# Reducing our use of plastic bottles, containers and packaging ?



## ganwilliams (Jun 15, 2015)

Hi all

Not really sure if this is the right place in the forum but here goes (mods - please move to more appropriate place if necessary!) and if anyone thinks we should do a survey on this please let me know how I do the voting thing!

Just wondering what everyone's (detailing brands and end users alike) thoughts are on plastic.

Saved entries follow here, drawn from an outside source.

(* ===== verification/CString.v ===== *)
(** * Byte memory and the string library (kernel/string.c)

    Physical memory is a finite map from addresses to bytes; a byte never written
    reads as 0.  [memset] and [memmove] act on it.  The functions on character
    strings act on byte lists: the bytes of a buffer from a pointer on, a read past
    the end of the list reading the terminating NUL. *)

From S2P Require Import Prelude Params.

(** ** Memory access *)
Definition ldb (m : gmap Z Z) (a : Z) : Z := default 0 (m !! a).

Definition ld_bytes (m : gmap Z Z) (a : Z) (n : nat) : list Z :=
  (fun i => ldb m (a + Z.of_nat i)) <$> seq 0 n.

Fixpoint st_bytes (m : gmap Z Z) (a : Z) (bs : list Z) : gmap Z Z :=
  match bs with
  | [] => m
  | b :: bs' => st_bytes (<[a := b]> m) (a + 1) bs'
  end.

Definition ld64 (m : gmap Z Z) (a : Z) : Z := le_val (ld_bytes m a 8).
Definition st64 (m : gmap Z Z) (a v : Z) : gmap Z Z := st_bytes m a (le_bytes 8 v).

(** ** string.c: memory *)
Fixpoint memset (m : gmap Z Z) (dst c : Z) (n : nat) : gmap Z Z :=
  match n with
  | O => m
  | S n' => memset (<[dst := u8 c]> m) (dst + 1) c n'
  end.

Fixpoint memmove_fwd (m : gmap Z Z) (d s : Z) (n : nat) : gmap Z Z :=
  match n with
  | O => m
  | S n' => memmove_fwd (<[d := ldb m s]> m) (d + 1) (s + 1) n'
  end.

Fixpoint memmove_bwd (m : gmap Z Z) (d s : Z) (n : nat) : gmap Z Z :=
  match n with
  | O => m
  | S n' => memmove_bwd (<[d - 1 := ldb m (s - 1)]> m) (d - 1) (s - 1) n'
  end.

Definition memmove (m : gmap Z Z) (dst src : Z) (n : nat) : gmap Z Z :=
  match n with
  | O => m
  | _ =>
      if (src <? dst) && (dst <? src + Z.of_nat n)
      then memmove_bwd m (dst + Z.of_nat n) (src + Z.of_nat n) n
      else memmove_fwd m dst src n
  end.

(** ** string.c: character strings *)
Definition hd0 (l : list Z) : Z := default 0 (head l).

Fixpoint memcmp (s1 s2 : list Z) (n : nat) : Z :=
  match n with
  | O => 0
  | S n' => if hd0 s1 =? hd0 s2 then memcmp (tail s1) (tail s2) n' else hd0 s1 - hd0 s2
  end.

Fixpoint strncmp (p q : list Z) (n : nat) : Z :=
  match n with
  | O => 0
  | S n' =>
      if negb (hd0 p =? 0) && (hd0 p =? hd0 q) then strncmp (tail p) (tail q) n'
      else hd0 p - hd0 q
  end.

(** The bytes [strncpy(s, t, n)] stores at [s]: the string, NUL-padded to [n]. *)
Fixpoint strncpy (t : list Z) (n : nat) : list Z :=
  match n with
  | O => []
  | S n' => hd0 t :: (if hd0 t =? 0 then replicate n' 0 else strncpy (tail t) n')
  end.

(** The copy loop of safestrcpy with [k] characters left, and its final NUL. *)
Fixpoint safestrcpy_loop (t : list Z) (k : nat) : list Z :=
  match k with
  | O => [0]
  | S k' => hd0 t :: (if hd0 t =? 0 then [0] else safestrcpy_loop (tail t) k')
  end.

(** The bytes [safestrcpy(s, t, n)] stores at [s]. *)
Definition safestrcpy (t : list Z) (n : Z) : list Z :=
  if n <=? 0 then []
  else if n =? 1 then [0]
  else safestrcpy_loop t (Z.to_nat (n - 1)).

Fixpoint strlen (s : list Z) : Z :=
  match s with
  | [] => 0
  | c :: s' => if c =? 0 then 0 else 1 + strlen s'
  end.

(** ** Lemmas: memory *)
Lemma ldb_insert m a b x : ldb (<[a := b]> m) x = if bool_decide (a = x) then b else ldb m x.
Proof.
  unfold ldb. rewrite lookup_insert. case_decide; [by rewrite bool_decide_true|].
  by rewrite bool_decide_false.
Qed.

Lemma ldb_st_bytes m a bs x :
  ldb (st_bytes m a bs) x =
    if bool_decide (a <= x < a + Z.of_nat (length bs))
    then default 0 (bs !! Z.to_nat (x - a)) else ldb m x.
Proof.
  revert m a. induction bs as [|b bs IH]; intros m a; cbn [st_bytes length].
  - by rewrite bool_decide_false by lia.
  - rewrite IH. case_bool_decide as H1.
    + rewrite bool_decide_true by lia.
      replace (Z.to_nat (x - a)) with (S (Z.to_nat (x - (a + 1)))) by lia. done.
    + rewrite ldb_insert. case_bool_decide as H2.
      * subst. rewrite bool_decide_true by lia. by rewrite Z.sub_diag.
      * by rewrite bool_decide_false by lia.
Qed.

Lemma ldb_memset m dst c n x :
  ldb (memset m dst c n) x =
    if bool_decide (dst <= x < dst + Z.of_nat n) then u8 c else ldb m x.
Proof.
  revert m dst. induction n as [|n IH]; intros m dst; cbn [memset].
  - by rewrite bool_decide_false by lia.
  - rewrite IH. case_bool_decide as H1; [by rewrite bool_decide_true by lia|].
    rewrite ldb_insert. case_bool_decide as H2.
    + subst. by rewrite bool_decide_true by lia.
    + by rewrite bool_decide_false by lia.
Qed.

Lemma ldb_memmove_fwd m d s n x :
  (d <= s \/ s + Z.of_nat n <= d) ->
  ldb (memmove_fwd m d s n) x =
    if bool_decide (d <= x < d + Z.of_nat n) then ldb m (s + (x - d)) else ldb m x.
Proof.
  revert m d s. induction n as [|n IH]; intros m d s H; cbn [memmove_fwd].
  - by rewrite bool_decide_false by lia.
  - rewrite IH by lia. rewrite !ldb_insert.
    case_bool_decide as H1.
    + rewrite (bool_decide_false (d = _)), (bool_decide_true (d <= x < _)) by lia.
      f_equal. lia.
    + case_bool_decide as H2.
      * subst. rewrite bool_decide_true by lia. f_equal. lia.
      * by rewrite bool_decide_false by lia.
Qed.

Lemma ldb_memmove_bwd m d s n x :
  s <= d ->
  ldb (memmove_bwd m d s n) x =
    if bool_decide (d - Z.of_nat n <= x < d) then ldb m (s - (d - x)) else ldb m x.
Proof.
  revert m d s. induction n as [|n IH]; intros m d s H; cbn [memmove_bwd].
  - by rewrite bool_decide_false by lia.
  - rewrite IH by lia. rewrite !ldb_insert.
    case_bool_decide as H1.
    + rewrite (bool_decide_false (d - 1 = _)), (bool_decide_true (d - _ <= x < _)) by lia.
      f_equal. lia.
    + case_bool_decide as H2.
      * subst. rewrite bool_decide_true by lia. f_equal. lia.
      * by rewrite bool_decide_false by lia.
Qed.

(** memmove, byte by byte. *)
Lemma ldb_memmove m dst src n x :
  ldb (memmove m dst src n) x =
    if bool_decide (dst <= x < dst + Z.of_nat n) then ldb m (src + (x - dst)) else ldb m x.
Proof.
  destruct n as [|n]; [by rewrite bool_decide_false by (cbn; lia)|].
  unfold memmove. set (k := S n).
  destruct (Z.ltb_spec src dst), (Z.ltb_spec dst (src + Z.of_nat k)); cbn [andb].
  - rewrite ldb_memmove_bwd by lia.
    replace (dst + Z.of_nat k - Z.of_nat k) with dst by lia.
    case_bool_decide; [|done]. f_equal. lia.
  - apply ldb_memmove_fwd. lia.
  - apply ldb_memmove_fwd. lia.
  - apply ldb_memmove_fwd. lia.
Qed.

Lemma length_ld_bytes m a n : length (ld_bytes m a n) = n.
Proof. unfold ld_bytes. by rewrite length_fmap, length_seq. Qed.

Lemma lookup_ld_bytes m a n i :
  (i < n)%nat -> ld_bytes m a n !! i = Some (ldb m (a + Z.of_nat i)).
Proof. intros H. unfold ld_bytes. by rewrite list_lookup_fmap, lookup_seq_lt. Qed.

Lemma ld_bytes_ext m m' a a' n :
  (forall i, 0 <= i < Z.of_nat n -> ldb m (a + i) = ldb m' (a' + i)) ->
  ld_bytes m a n = ld_bytes m' a' n.
Proof.
  intros H. apply list_eq. intros i. destruct (decide (i < n)%nat) as [Hi|Hi].
  - rewrite !lookup_ld_bytes by done. f_equal. apply H. lia.
  - rewrite !lookup_ge_None_2; [done| |]; rewrite length_ld_bytes; lia.
Qed.

(** memmove copies between overlapping ranges: afterwards the destination holds
    the bytes the source held before the call, and no byte outside the destination
    has changed. *)
Theorem memmove_correct m dst src n :
  ld_bytes (memmove m dst src n) dst n = ld_bytes m src n /\
  (forall x, ~ (dst <= x < dst + Z.of_nat n) -> ldb (memmove m dst src n) x = ldb m x).
Proof.
  split.
  - apply ld_bytes_ext. intros i Hi. rewrite ldb_memmove, bool_decide_true by lia. f_equal. lia.
  - intros x Hx. by rewrite ldb_memmove, bool_decide_false.
Qed.

Lemma ld_bytes_st_bytes m a bs : ld_bytes (st_bytes m a bs) a (length bs) = bs.
Proof.
  apply list_eq. intros i. destruct (decide (i < length bs)%nat) as [Hi|Hi].
  - rewrite lookup_ld_bytes by done. rewrite ldb_st_bytes, bool_decide_true by lia.
    replace (Z.to_nat (a + Z.of_nat i - a)) with i by lia.
    by destruct (lookup_lt_is_Some_2 _ _ Hi) as [b ->].
  - rewrite !lookup_ge_None_2; [done|lia|]. rewrite length_ld_bytes. lia.
Qed.

Lemma ld64_st64 m a v : ld64 (st64 m a v) a = u64 v.
Proof.
  unfold ld64, st64. rewrite <- (length_le_bytes 8 v) at 2.
  rewrite ld_bytes_st_bytes. apply le_val_bytes.
Qed.

Lemma ldb_st64_ne m a v x : (x < a \/ a + 8 <= x) -> ldb (st64 m a v) x = ldb m x.
Proof.
  intros H. unfold st64. rewrite ldb_st_bytes, length_le_bytes.
  by rewrite bool_decide_false by lia.
Qed.

Lemma ld64_ext m m' a a' :
  (forall i, 0 <= i < 8 -> ldb m (a + i) = ldb m' (a' + i)) -> ld64 m a = ld64 m' a'.
Proof. intros H. unfold ld64. f_equal. apply ld_bytes_ext. exact H. Qed.

Lemma ld64_st64_ne m a v x : (x + 8 <= a \/ a + 8 <= x) -> ld64 (st64 m a v) x = ld64 m x.
Proof. intros H. apply ld64_ext. intros i Hi. apply ldb_st64_ne. lia. Qed.

(** Bytes written by the kernel stay bytes. *)
Definition mem_ok (m : gmap Z Z) : Prop := forall a, is_byte (ldb m a).

Lemma ld_bytes_byte m a n : mem_ok m -> Forall is_byte (ld_bytes m a n).
Proof.
  intros H. apply Forall_lookup. intros i x Hx.
  assert (Hi := lookup_lt_Some _ _ _ Hx). rewrite length_ld_bytes in Hi.
  rewrite lookup_ld_bytes in Hx by done. simplify_eq. apply H.
Qed.

Lemma ld64_range m a : mem_ok m -> 0 <= ld64 m a < 2 ^ 64.
Proof.
  intros H. unfold ld64. pose proof (le_val_range _ (ld_bytes_byte m a 8 H)) as Hr.
  rewrite length_ld_bytes in Hr. exact Hr.
Qed.

Lemma mem_ok_st_bytes m a bs : mem_ok m -> Forall is_byte bs -> mem_ok (st_bytes m a bs).
Proof.
  intros Hm Hb x. rewrite ldb_st_bytes. case_bool_decide; [|done].
  destruct (bs !! _) eqn:E; cbn; [|unfold is_byte; lia].
  by eapply Forall_lookup in Hb.
Qed.

Lemma mem_ok_st64 m a v : mem_ok m -> mem_ok (st64 m a v).
Proof. intros H. apply mem_ok_st_bytes; [done|]. apply le_bytes_byte. Qed.

Lemma mem_ok_memset m a c n : mem_ok m -> mem_ok (memset m a c n).
Proof.
  intros H x. rewrite ldb_memset. case_bool_decide; [|done].
  apply (Z.mod_pos_bound c (2 ^ 8)). lia.
Qed.

Lemma mem_ok_memmove m d s n : mem_ok m -> mem_ok (memmove m d s n).
Proof. intros H x. rewrite ldb_memmove. case_bool_decide; apply H. Qed.

(** ** Lemmas: strings *)

(** The C string held by the first [n] bytes of a buffer. *)
Fixpoint cstr (n : nat) (s : list Z) : list Z :=
  match n with
  | O => []
  | S n' => if hd0 s =? 0 then [] else hd0 s :: cstr n' (tail s)
  end.

(** [strncmp] decides equality of the strings in two n-byte buffers: it
    returns 0 exactly when the characters up to the first NUL, or up to n when
    there is none, are the same. *)
Lemma strncmp_zero n p q : strncmp p q n = 0 <-> cstr n p = cstr n q.
Proof.
  revert p q. induction n as [|n IH]; intros p q; cbn [strncmp cstr]; [done|].
  destruct (Z.eqb_spec (hd0 p) 0) as [Hp|Hp]; cbn [negb andb].
  - destruct (Z.eqb_spec (hd0 q) 0) as [Hq|Hq]; split; [done|lia| |done].
    intros. exfalso. lia.
  - destruct (Z.eqb_spec (hd0 p) (hd0 q)) as [He|He].
    + rewrite <- He. destruct (Z.eqb_spec (hd0 p) 0); [done|]. rewrite IH.
      split; [by intros ->|by intros [=]].
    + split; [intros; exfalso; lia|]. by destruct (Z.eqb_spec (hd0 q) 0); intros [=].
Qed.

Lemma length_strncpy t n : length (strncpy t n) = n.
Proof.
  revert t. induction n as [|n IH]; intros t; cbn [strncpy length]; [done|].
  destruct (hd0 t =? 0); [by rewrite length_replicate|]. by rewrite IH.
Qed.

Lemma hd0_cons c l : hd0 (c :: l) = c.
Proof. done. Qed.

Lemma cstr_strncpy t n : cstr n (strncpy t n) = cstr n t.
Proof.
  revert t. induction n as [|n IH]; intros t; cbn [strncpy cstr]; [done|].
  rewrite hd0_cons. destruct (Z.eqb_spec (hd0 t) 0); [done|]. cbn [tail]. by rewrite IH.
Qed.

Lemma safestrcpy_loop_spec t k :
  (length (safestrcpy_loop t k) <= S k)%nat /\
  last (safestrcpy_loop t k) = Some 0 /\
  (forall n, (k < n)%nat -> cstr n (safestrcpy_loop t k) = cstr k t).
Proof.
  revert t. induction k as [|k IH]; intros t; cbn [safestrcpy_loop cstr].
  { split_and!; [done|done|]. intros [|n] Hn; [lia|done]. }
  destruct (IH (tail t)) as (H1 & H2 & H3).
  destruct (Z.eqb_spec (hd0 t) 0) as [E|E]; split_and!; cbn [length]; [lia|done| |lia| |].
  - intros [|n] Hn; [lia|]. cbn [cstr]. by rewrite hd0_cons, E.
  - cbn [last]. by destruct (safestrcpy_loop (tail t) k).
  - intros [|n] Hn; [lia|]. cbn [cstr]. rewrite hd0_cons. cbn [tail].
    destruct (Z.eqb_spec (hd0 t) 0); [done|]. rewrite H3 by lia. done.
Qed.

(** [safestrcpy] never stores more than n bytes, always leaves the destination
    NUL-terminated, and the string it stores is the source truncated to n-1
    characters. *)
Theorem safestrcpy_correct t n :
  1 <= n ->
  (Z.of_nat (length (safestrcpy t n)) <= n) /\
  last (safestrcpy t n) = Some 0 /\
  cstr (Z.to_nat n) (safestrcpy t n) = cstr (Z.to_nat (n - 1)) t.
Proof.
  intros Hn. unfold safestrcpy.
  destruct (Z.leb_spec n 0); [lia|]. destruct (Z.eqb_spec n 1) as [->|Hne]; [done|].
  destruct (safestrcpy_loop_spec t (Z.to_nat (n - 1))) as (H1 & H2 & H3).
  split_and!; [lia|done|]. apply H3. lia.
Qed.

Lemma safestrcpy_correct_witness :
  1 <= 4 /\
  (Z.of_nat (length (safestrcpy [105; 110; 105; 116; 99; 0] 4)) <= 4) /\
  last (safestrcpy [105; 110; 105; 116; 99; 0] 4) = Some 0 /\
  cstr (Z.to_nat 4) (safestrcpy [105; 110; 105; 116; 99; 0] 4) =
  cstr (Z.to_nat (4 - 1)) [105; 110; 105; 116; 99; 0].
Proof.
  split; [lia|]. apply (safestrcpy_correct [105; 110; 105; 116; 99; 0] 4). lia.
Defined.

(** Page-sized loops are reasoned about with the lemmas above, never unfolded. *)
#[global] Opaque memset memmove.
#[global] Arguments ld64 : simpl never.
#[global] Arguments st64 : simpl never.
#[global] Arguments ldb : simpl never.
#[global] Arguments ld_bytes : simpl never.
#[global] Arguments st_bytes : simpl never.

Looking at my assortment of products virtually all come in plastic container/packaging and usually go in the [recycling] bin when empty - only to buy another product in a new plastic container.

Hot topic I know (eg Blue Planet 2 etc) but want to know what everyone's appetite is to minimise the amount of (plastic) waste we produce through detailing?

For example 
1. could/should brands Provide a way of refilling empty plastic containers with their products?

2. What are good alternatives to plastic containers/packaging?

3. Introduce a deposit scheme for returning plastic containers like old glass bottles when you returned them?

Etc etc etc

I know many of us are petrol heads which obviously isn't necessarily the best thing for the environment but it wouldn't it be good for us as a detailing community to do our bit for future generations?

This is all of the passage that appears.